### Work instructions
Quote the records below word for word, please, from the very first line through the one that contains "accounts, witnesses, comments", and nothing beyond it.

══ Source records ══

(* ===== verification/Node.v ===== *)
(** * The node: all operations and steps on one state

    The state of the whole chain is the [world] of Blocks.v with the tables of
    accounts, witnesses, comments and proposals as the rest.  An operation or a
    step sees the part of it that its own file models, and writes it back;
    [operation], [operation_validate] and [node_apply] are the operations of
    protocol/operations.hpp, their validation and the evaluators that
    [database::initialize_evaluators] registers, [node_step] the steps of
    [_apply_block].

    What is not modelled is behind the interface [Beyond]: custom operations,
    proof of work, tokens, votes before hardfork 20, automated actions and
    hardforks.  The operations and the steps together implement the interface of
    Blocks.v. *)

From stdpp Require Import gmap strings sorting.
From S2P Require Import Prelude Config AccountName Uint128 SafeInt AssetSymbol Asset Manabar ResourceDynamics Reward MapSum State Ledger Votes Vesting Payouts Delegation Claims Staking Market Transfers ForkDatabase ForkSwitch WitnessSchedule Rounds Slots Funds Content Voting Cashout Burn Accounts Recovery Proposals Witnesses Blocks Heads.
#[local] Open Scope Z_scope.

Definition freezone_LIQUIDITY_REWARD_BLOCKS : Z := 60 * 60 / freezone_BLOCK_INTERVAL.
Definition freezone_LIQUIDITY_APR_PERCENT : Z := 750.
Definition freezone_MIN_LIQUIDITY_REWARD : Z := 1000 * freezone_LIQUIDITY_REWARD_BLOCKS.
Definition freezone_APR_PERCENT_MULTIPLY_PER_HOUR : Z := Z.lor (Z.shiftl 0x6cc1 0x20) (Z.lor (Z.shiftl 0x39a1 0x10) 0x5cbd).
Definition freezone_APR_PERCENT_SHIFT_PER_HOUR : Z := 77.
Definition freezone_COMMENT_TITLE_LIMIT : Z := 256.
Definition SST_MAX_VOTABLE_ASSETS : Z := 2.

(** ** One state *)

(** The values keep tables of their own; the copies of the chain state inside
    them are stale, and every view below puts the current one there. *)
Record tables : Type := Tables {
  people : registry;
  board : roster;
  house : dao
}.

Abbreviation node := (world tables).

═══

### Output
(* ===== verification/Node.v ===== *)
(** * The node: all operations and steps on one state

    The state of the whole chain is the [world] of Blocks.v with the tables of
    accounts, witnesses, comments and proposals as the rest.  An operation or a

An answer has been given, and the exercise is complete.